Wednesday, March 26, 2008

Rm 8, 24-25 For in hope we were saved

(Rm 8, 24-25) For in hope we were saved
[24] For in hope we were saved. Now hope that sees for itself is not hope. For who hopes for what one sees? [25] But if we hope for what we do not see, we wait with endurance.
(CCC 1817) Hope is the theological virtue by which we desire the kingdom of heaven and eternal life as our happiness, placing our trust in Christ's promises and relying not on our own strength, but on the help of the grace of the Holy Spirit. "Let us hold fast the confession of our hope without wavering, for he who promised is faithful" (Heb 10:23). "The Holy Spirit… he poured out upon us richly through Jesus Christ our Savior, so that we might be justified by his grace and become heirs in hope of eternal life" (Titus 3:6-7). (CCC 1818) The virtue of hope responds to the aspiration to happiness which God has placed in the heart of every man; it takes up the hopes that inspire men's activities and purifies them so as to order them to the Kingdom of heaven; it keeps man from discouragement; it sustains him during times of abandonment; it opens up his heart in expectation of eternal beatitude.

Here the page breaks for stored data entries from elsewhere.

(** * Verification of the daily trivia dispatcher of progphil-bot

    Shallow embedding of [src/bot/cogs/trivia.py]: the time-string check
    [Trivia._check_time], the schedule normalizer [Trivia._get_schedule],
    the one-minute gate [Trivia.trivia_loop] and the administrative commands
    [setup], [schedule], [channel] and [config] (with [textwrap.dedent]).

    Modelling conventions.
    - A Python [str] is a list of characters; the characters are ASCII
      ([ascii]).  Every character class used by the code and by
      [datetime.strptime] is a class of ASCII characters here.
    - [re.match] is modelled by a backtracking matcher over a small regex
      syntax, with Python's priorities: alternatives are tried left to right,
      [r?] is greedy, and [$] (without MULTILINE) matches at the end of the
      string or just before a final newline.
    - A naive [datetime] is an integer count of microseconds since
      [datetime.min] (0001-01-01 00:00); a [date] is its proleptic ordinal
      ([date.toordinal]); a [time] is a record of hour, minute, second and
      microsecond.
    - Each tick reads the clock once: [datetime.utcnow()] is the tick's UTC
      instant and [datetime.today()] is that instant shifted by the server's
      local UTC offset. *)

From Stdlib Require Import ZArith String Ascii List Bool Lia.
Import ListNotations.
Open Scope Z_scope.
Set Warnings "-register-all".

(* ------------------------------------------------------------------ *)
(** ** Python values and exceptions *)

Definition str := list ascii.

(** String literal in the sources, as a Python [str]. *)
Definition lit (s : string) : str := list_ascii_of_string s.

Inductive exn :=
| ValueError        (* datetime.strptime on a string that does not parse *)
| OverflowError     (* datetime arithmetic leaving [datetime.min, datetime.max] *)
| AttributeError    (* attribute lookup on None *)
| IndexError
| KeyError
| TypeError
| RequestException  (* transport failure inside requests.get *)
| JSONDecodeError   (* response.json() on a body that is not JSON *)
| HTTPException.    (* discord: the message could not be delivered *)

(** Result of a Python computation: a value, or a raised exception. *)
Inductive result (A : Type) :=
| Ok (a : A)
| Raise (e : exn).
Arguments Ok {A} a.
Arguments Raise {A} e.

(** The only Python objects a test [x is None] is applied to in this code. *)
Inductive pyobj :=
| PyNone
| PyBool (b : bool).

Definition is_None (o : pyobj) : bool :=
  match o with PyNone => true | PyBool _ => false end.

(* ------------------------------------------------------------------ *)
(** ** Regular expressions, as [re.match] runs them *)

Inductive regex :=
| REmpty
| RClass (p : ascii -> bool)
| RSeq (r1 r2 : regex)
| RAlt (r1 r2 : regex)
| ROpt (r : regex)
| RGroup (name : string) (r : regex)
| RBol
| REol.

Definition newline : ascii := Ascii.ascii_of_nat 10.
Lemma series_where_eq_preserving (s0 s : Series) (cond : list bool) (other : Q) :
  eq_preserving s0 s →
  (∀ i j a b, series_cells s0 !! i = Some a → series_cells s0 !! j = Some b →
              cell_eqb a b = true → cond !! i = cond !! j) →
  length cond = series_len s →
  eq_preserving s0 (series_where s cond other).
Proof.
  intros [Hlen Heq] Hcond Hl. unfold series_where.
  destruct (forallb id cond); [done|].
  destruct s as [c|c|c|c]; [done| | |done]; simpl in Hl, Hlen.
  - destruct (can_hold_int64 other).
    + split; [simpl; rewrite length_zip_with_l_eq; [done|lia]|].
      intros i j a b a' b' Ha Hb Ha' Hb' Hab.
      simpl in Ha', Hb'. rewrite list_lookup_fmap in Ha', Hb'.
      destruct (zip_with _ c cond !! i) as [zi|] eqn:Ei; [|done].
      destruct (zip_with _ c cond !! j) as [zj|] eqn:Ej; [|done].
      simpl in *. injection Ha' as <-. injection Hb' as <-.
      apply lookup_zip_with_Some in Ei as (x & k & -> & Hx & Hk).
      apply lookup_zip_with_Some in Ej as (y & k' & -> & Hy & Hk').
      pose proof (Hcond i j a b Ha Hb Hab) as Hkk. rewrite Hk, Hk' in Hkk.
      injection Hkk as <-.
      assert (cell_eqb (Some (Int x)) (Some (Int y)) = true) as Hxy.
      { apply (Heq i j a b); try done; simpl; rewrite list_lookup_fmap.
        - by rewrite Hx.
        - by rewrite Hy. }
      simpl in Hxy. apply bool_decide_eq_true in Hxy. subst.
      apply bool_decide_eq_true. done.
    + split; [simpl; rewrite length_zip_with_l_eq; [done|lia]|].
      intros i j a b a' b' Ha Hb Ha' Hb' Hab.
      simpl in Ha', Hb'. rewrite list_lookup_fmap in Ha', Hb'.
      destruct (zip_with _ c cond !! i) as [zi|] eqn:Ei; [|done].
      destruct (zip_with _ c cond !! j) as [zj|] eqn:Ej; [|done].
      simpl in *. injection Ha' as <-. injection Hb' as <-.
      apply lookup_zip_with_Some in Ei as (x & k & -> & Hx & Hk).
      apply lookup_zip_with_Some in Ej as (y & k' & -> & Hy & Hk').
      pose proof (Hcond i j a b Ha Hb Hab) as Hkk. rewrite Hk, Hk' in Hkk.
      injection Hkk as <-.
      assert (cell_eqb (Some (Int x)) (Some (Int y)) = true) as Hxy.
      { apply (Heq i j a b); try done; simpl; rewrite list_lookup_fmap.
        - by rewrite Hx.
        - by rewrite Hy. }
      simpl in Hxy. apply bool_decide_eq_true in Hxy. subst.
      apply cell_eqb_refl.
  - split; [simpl; rewrite length_zip_with_l_eq; [done|lia]|].
    intros i j a b a' b' Ha Hb Ha' Hb' Hab.
    simpl in Ha', Hb'. rewrite list_lookup_fmap in Ha', Hb'.
    destruct (zip_with _ c cond !! i) as [zi|] eqn:Ei; [|done].
    destruct (zip_with _ c cond !! j) as [zj|] eqn:Ej; [|done].
    simpl in *. injection Ha' as <-. injection Hb' as <-.
    apply lookup_zip_with_Some in Ei as (x & k & -> & Hx & Hk).
    apply lookup_zip_with_Some in Ej as (y & k' & -> & Hy & Hk').
    pose proof (Hcond i j a b Ha Hb Hab) as Hkk. rewrite Hk, Hk' in Hkk.
    injection Hkk as <-.
    assert (cell_eqb (option_map Float x) (option_map Float y) = true) as Hxy.
    { apply (Heq i j a b); try done; simpl; rewrite list_lookup_fmap.
      - by rewrite Hx.
      - by rewrite Hy. }
    destruct k; [done|]. apply cell_eqb_refl.
Qed.
(** *** config *)

Variable UserHomeDir : result string.
Variable Join : list string -> string.
Variable read_error : string -> option error.
Variable mkdir_error : string -> option error.
Variable yaml_Unmarshal : string -> result config.Config.
Variable yaml_Marshal : config.Config -> result string.

(** [runConfigSetURL] *)
Definition runConfigSetURL (arg : string) (d : os.Disk)
    : M (result unit * os.Disk) :=
  match config.SetURL UserHomeDir Join read_error write_outcome umask
          mkdir_error yaml_Unmarshal yaml_Marshal arg d with
  | (Err e, d') => ret (Err ("failed to save URL: " +:+ e), d')
  | (Ok _, d') =>
      _ <- (if negb isQuiet
            then print (Stdout ("URL set to: " +:+ arg +:+ String "010" ""))
            else ret tt) ;;
      ret (Ok tt, d')
  end.

(** [runConfigSetToken] *)
Definition runConfigSetToken (arg : string) (d : os.Disk)
    : M (result unit * os.Disk) :=
  match config.SetToken UserHomeDir Join read_error write_outcome umask
          mkdir_error yaml_Unmarshal yaml_Marshal arg d with
  | (Err e, d') => ret (Err ("failed to save token: " +:+ e), d')
  | (Ok _, d') =>
      _ <- (if negb isQuiet
            then print (Stdout ("Token saved" +:+ String "010" ""))
            else ret tt) ;;
      ret (Ok tt, d')
  end.

(** [runConfigShow]; [None] is a run-time panic. *)
Definition runConfigShow : World -> option (result unit * World) :=
  fun w =>
    match Load with
    | Err e => Some (Err ("failed to load config: " +:+ e), w)
    | Ok cfg =>
        match maskToken (config.Token cfg) with
        | None => None
        | Some masked =>
            if isJSON then
              Some ((_ <- print (StdoutJSON (<["url" := config.URL cfg]>
                                               (<["token" := masked]> ∅))) ;;
                     ret (Ok tt)) w)
            else
              Some ((_ <- print (Stdout ("URL:   " +:+ config.URL cfg
                                         +:+ String "010" "")) ;;
                     _ <- print (Stdout ("Token: " +:+ masked +:+ String "010" "")) ;;
                     (* Show env overrides *)
                     let envURL := config.GetURL getenv Load in
                     _ <- (if negb (String.eqb envURL (config.URL cfg))
                              && negb (String.eqb envURL "")
                           then print (Stdout (String "010" ""
                                               +:+ "(URL overridden by PAPERLESS_URL: "
                                               +:+ envURL +:+ ")" +:+ String "010" ""))
                           else ret tt) ;;
                     let envToken := config.GetToken getenv Load in
                     _ <- (if negb (String.eqb envToken (config.Token cfg))
                              && negb (String.eqb envToken "")
                           then print (Stdout ("(Token overridden by PAPERLESS_TOKEN)"
                                               +:+ String "010" ""))
                           else ret tt) ;;
                     ret (Ok tt)) w)
        end
    end.

End Commands.

End cmd.

(** * Vocabulary of the statements *)

Module Spec.

(** Every byte of [s] is in the cutset. *)
Fixpoint all_in (cutset s : string) : bool :=
  match s with
  | EmptyString => true
  | String c s' => strings.in_cutset c cutset && all_in cutset s'
  end.

(** [s] begins with a byte of the cutset. *)
Definition starts_in (cutset s : string) : bool :=
  match s with
  | EmptyString => false
  | String c _ => strings.in_cutset c cutset
  end.

(** [s] ends with a byte of the cutset. *)
Fixpoint ends_in (cutset s : string) : bool :=
  match s with
  | EmptyString => false
  | String c EmptyString => strings.in_cutset c cutset
  | String _ s' => ends_in cutset s'
  end.

(** [sub] occurs in [s] at byte offset [i]. *)
Definition occurs_at (sub s : string) (i : nat) : Prop :=
  exists pre rest, s = pre +:+ sub +:+ rest /\ String.length pre = i.

(** The cutset of [UploadDocument]: double quote, space, newline. *)
Definition upload_cutset : string :=
  api.dquote +:+ " " +:+ String "010" "".

(** The task handle as the specification words it: the response body
    with all whitespace removed and the surrounding quotes stripped. *)
Fixpoint remove_whitespace (s : string) : string :=
  match s with
  | EmptyString => EmptyString
  | String c s' =>
      if Ascii.is_space c then remove_whitespace s'
      else String c (remove_whitespace s')
  end.

Definition handle_as_specified (body : string) : string :=
  strings.Trim (remove_whitespace body) api.dquote.

(** Statuses for which [UploadDocument] succeeds. *)
Definition upload_success (status : Z) : Prop :=
  status = 200 \/ status = 201 \/ status = 202.

(** What [ListDocuments] sends for a string filter and for a paging
    number: nothing when the filter is absent. *)
Definition filter_value (v : string) : option (list string) :=
  if String.eqb v "" then None else Some [v].

Definition paging_value (n : Z) : option (list string) :=
  if 0 <? n then Some [strconv.Itoa n] else None.

Definition tags_value (tags : list string) : option (list string) :=
  match tags with
  | [] => None
  | _ => Some tags
  end.

(** What the query of [ListDocuments] holds under each key. *)
Definition query_table (params : api.DocumentListParams) (k : string)
    : option (list string) :=
  if String.eqb k "ordering" then filter_value (api.Ordering params)
  else if String.eqb k "page" then paging_value (api.Page params)
  else if String.eqb k "page_size" then paging_value (api.Limit params)
  else if String.eqb k "created__date__lt" then filter_value (api.CreatedBefore params)
  else if String.eqb k "created__date__gt" then filter_value (api.CreatedAfter params)
  else if String.eqb k "document_type__name__iexact" then filter_value (api.DocumentType params)
  else if String.eqb k "correspondent__name__iexact" then filter_value (api.Correspondent params)
  else if String.eqb k "tags__name__iexact" then tags_value (api.Tags params)
  else if String.eqb k "query" then filter_value (api.Query params)
  else None.
Lemma tos_step_calls_reducer self c pv data label ds ls :
  reducer_args (tos_step_calls self c pv data label ds ls) =
  reducer_args (tos_reduce_calls self
                  (accumulated (zip_with (tos_clipped self c pv) ds ls))).
Proof.
  unfold tos_step_calls, reducer_args. rewrite !omap_app.
  rewrite omap_concat_zip_with. simpl. rewrite concat_zip_with_nil. simpl.
  by rewrite app_nil_r.
Qed.

Lemma tos_step_store_calls self c s data label ds ls :
  calls (tos_step_store self c s data label ds ls) =
  calls s ++ tos_step_calls self c (params s) data label ds ls.
Proof.
  unfold tos_step_store. by destruct (run_optimizer _ _ _ _).
Qed.

End Calls.

(** ** Reading the calls of [_TrainOneStepWithLossScaleCell] *)

Section LossScaleCalls.
Context {F : Framework}.

Lemma lsc_init_inv ctx net opt uc mb l2 mech self :
  LSC.__init__ ctx net opt uc mb l2 mech = inr self ->
  exists m,
    mb = Some m /\ (0 < m)%Z /\
    (forall x xs, LSC._split self x = inr xs -> length xs = Z.to_nat m) /\
    LSC.network self = net /\
    LSC.optimizer self = opt /\
    LSC._micro_batches self = Some m /\
    LSC._l2_norm self = l2 /\
    LSC.loss_scaling_manager self = uc /\
    LSC.gpu_target self = String.eqb (device_target ctx) "GPU" /\
    LSC.base self = Tensor_of_int 1 float32 /\
    LSC.is_distributed self
    = negb (ParallelMode_eqb (_get_parallel_mode ctx) STAND_ALONE) /\
    LSC.grad_reducer self
    = (if mode_in (_get_parallel_mode ctx) [DATA_PARALLEL; HYBRID_PARALLEL]
       then Reducer (opt_parameters opt) (_get_mirror_mean ctx)
                    (_get_device_num ctx)
       else F_identity).
Proof.
  unfold LSC.__init__. destruct (P_Split 0 mb) as [e|split] eqn:Hs; [done|].
  intros [= <-]. destruct (@P_Split_arity F _ _ _ Hs) as (m & -> & Hpos & Har).
  exists m. simpl. repeat split; done.
Qed.
(** Modelled from the spec: the object system that constructs the widget is
    an external collaborator.  Section 4.1 has the options written once, at
    construction, and section 3 has each option default when unspecified:
    for an installed property that carries [G_PARAM_CONSTRUCT] or
    [G_PARAM_CONSTRUCT_ONLY] the class setter is called once, with the
    caller's value or else the declared default; any other property is set
    only when the caller names it. *)
Definition construct_property (klass : GtkWindowButtonsQuartzClass)
    (params : list (string * bool)) (prop_id : N) (pspec : option GParamSpec) : M unit :=
  match pspec with
  | None => ret tt
  | Some p =>
      if has_flag (pspec_flags p) G_PARAM_CONSTRUCT
         || has_flag (pspec_flags p) G_PARAM_CONSTRUCT_ONLY
      then
        match find_param (pspec_name p) params with
        | Some v => set_property klass prop_id v
        | None => set_property klass prop_id (default_value p)
        end
      else
        match find_param (pspec_name p) params with
        | Some v => set_property klass prop_id v
        | None => ret tt
        end
  end.

Fixpoint construct_properties (klass : GtkWindowButtonsQuartzClass)
    (params : list (string * bool)) (prop_id : N) (pspecs : list (option GParamSpec))
    : M unit :=
  match pspecs with
  | [] => ret tt
  | pspec :: rest =>
      construct_property klass params prop_id pspec ;;
      construct_properties klass params (N.succ prop_id) rest
  end.

(** Instance memory comes zero-filled. *)
Definition zeroed_instance : GtkWindowButtonsQuartz :=
  {| close := false; minimize := false; maximize := false |}.
(* ===== verification/Pmax.v ===== *)
(** * The PowerMax client the driver calls

    The Unisphere client (package gopowermax) is not part of the driver: its
    calls are the fields of a class over a type [C] of clients and a type [W] of
    worlds, the arrays and everything else the calls read and change. A call is
    a total function of the world: its answer, an error among them, and the
    world it leaves. The records hold the fields of its answers the driver
    reads. *)

From stdpp Require Import base strings list.
From Stdlib Require Import ZArith.
From S2P Require Import Prelude GoLib Ordering.

Open Scope Z_scope.

(** ** Answers *)
Record Volume := mkVolume {
  VolumeID : string;
  VolumeIdentifier : string;
  StorageGroupIDList : list string;
  SnapSource : bool;
  SnapTarget : bool;
  EffectiveWWN : string;
  NumberOfFrontEndPaths : Z;
  CapacityCYL : Z;
  RDFGroupIDList : list Z;
  Volume_CapacityGB : float64;
}.
#[global] Instance Volume_eq_dec : EqDecision Volume.
Proof. solve_decision. Defined.

Record VolumeEnhanced := mkVolumeEnhanced {
  ID : string;
  Identifier : string;
  StorageGroups : list string;
}.

Record VolumeSnapshotLink := mkLink {
  Link_Defined : bool;
  LinkSource : string;
  Link_SnapshotName : string;
}.

Record LinkedVolume := mkLinkedVolume {
  TargetDevice : string;
  Linked_Defined : bool;
}.

Record VolumeSnapshotSource := mkSnapshotSource {
  SnapshotName : string;
  Generation : Z;
  LinkedVolumes : list LinkedVolume;
  Expired : bool;
}.

Record SnapshotVolumeGeneration := mkSnapInfo {
  VolumeSnapshotLinks : list VolumeSnapshotLink;
  VolumeSnapshotSources : list VolumeSnapshotSource;
}.

Record StorageGroup := mkStorageGroup {
  NumOfMaskingViews : Z;
  NumOfVolumes : Z;
  SG_StorageGroupID : string;
  SG_SRP : string;
  SG_MaskingView : list string;
}.

Record StorageGroupRDFG := mkStorageGroupRDFG {
  VolumeRdfTypes : list string;
  States : list string;
}.

Record RDFStorageGroup := mkRDFStorageGroup {
  Rdf : bool;
  NumDevicesNonGk : Z;
  RDFGroups : list Z;
}.

Record RDFGroup := mkRDFGroup {
  RdfgNumber : Z;
  RemoteRdfgNumber : Z;
  RemoteSymmetrix : string;
  NumDevices : Z;
  RDFG_Async : bool;
  DevicePolarity : string;
  WitnessConfigured : bool;
  WitnessEffective : bool;
  BiasConfigured : bool;
  BiasEffective : bool;
}.

Record RDFGroupIDL := mkRDFGroupIDL {
  RDFGNumber : Z;
  Label : string;
  GroupType : string;
}.

Record RDFPortDetails := mkRDFPortDetails {
  SymmID : string;
  DirID : string;
  PortNum : Z;
}.
#[global] Instance RDFPortDetails_eq_dec : EqDecision RDFPortDetails.
Proof. solve_decision. Defined.

Record RDFGroupCreate := mkRDFGroupCreate {
  RDFLabel : string;
  LocalRDFNum : Z;
  RemoteRDFNum : Z;
  LocalPorts : list RDFPortDetails;
  RemotePorts : list RDFPortDetails;
}.

(** ** Calls *)
Class Pmax (W C : Type) := {
  Now : W → Z * W;
  Sleep : Z → W → unit * W;
  WithSymmetrixID : C → string → C;
  (** The address of the client's HTTP client, as [%p] prints it. *)
  GetHTTPClient : C → string;
  GetVersionDetails : C → W → result error string * W;
  GetVolumeByID : C → string → string → W → result error Volume * W;
  GetVolumesByIdentifierMatch : C → string → string → W → result error (list VolumeEnhanced) * W;
  GetVolumeIDList : C → string → string → bool → W → result error (list string) * W;
  DeleteVolume : C → string → string → W → option error * W;
  GetVolumeSnapInfo : C → string → string → W → result error SnapshotVolumeGeneration * W;
  ModifySnapshotS : C → string → list string → list string → string → string → string → Z → bool → W → option error * W;
  DeleteSnapshotS : C → string → string → list string → Z → W → option error * W;
  GetStorageGroup : C → string → string → W → result error StorageGroup * W;
  DeleteStorageGroup : C → string → string → W → option error * W;
  RemoveVolumesFromStorageGroup : C → string → string → bool → list string → W → option error * W;
  RemoveVolumesFromProtectedStorageGroup : C → string → string → string → string → bool → list string → W → option error * W;
  GetStorageGroupRDFInfo : C → string → string → string → W → result error StorageGroupRDFG * W;
  GetProtectedStorageGroup : C → string → string → W → result error RDFStorageGroup * W;
  ExecuteReplicationActionOnSG : C → string → string → string → string → bool → bool → bool → W → option error * W;
  CreateSGReplica : C → string → string → string → string → string → string → string → bool → W → option error * W;
  GetRDFGroupByID : C → string → string → W → result error RDFGroup * W;
  GetRDFGroupList : C → string → option string → W → result error (list RDFGroupIDL) * W;
  GetFreeLocalAndRemoteRDFg : C → string → W → result error (list Z) * W;
  GetLocalOnlineRDFDirs : C → string → W → result error (list string) * W;
  GetLocalOnlineRDFPorts : C → string → string → W → result error (list string) * W;
  GetRemoteRDFPortOnSAN : C → string → string → string → W → result error (list RDFPortDetails) * W;
  GetLocalRDFPortDetails : C → string → string → Z → W → result error RDFPortDetails * W;
  ExecuteCreateRDFGroup : C → string → RDFGroupCreate → W → option error * W;
}.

Buoyed up by hope, he is preserved from selfishness and led to the happiness that flows from charity. (CCC 2016) The children of our holy mother the Church rightly hope for the grace of final perseverance and the recompense of God their Father for the good works accomplished with his grace in communion with Jesus (Cf. Council of Trent (1547): DS 1576). Keeping the same rule of life, believers share the "blessed hope" of those whom the divine mercy gathers into the "holy city, the new Jerusalem, coming down out of heaven from God, prepared as a bride adorned for her husband" (Rev 21:2).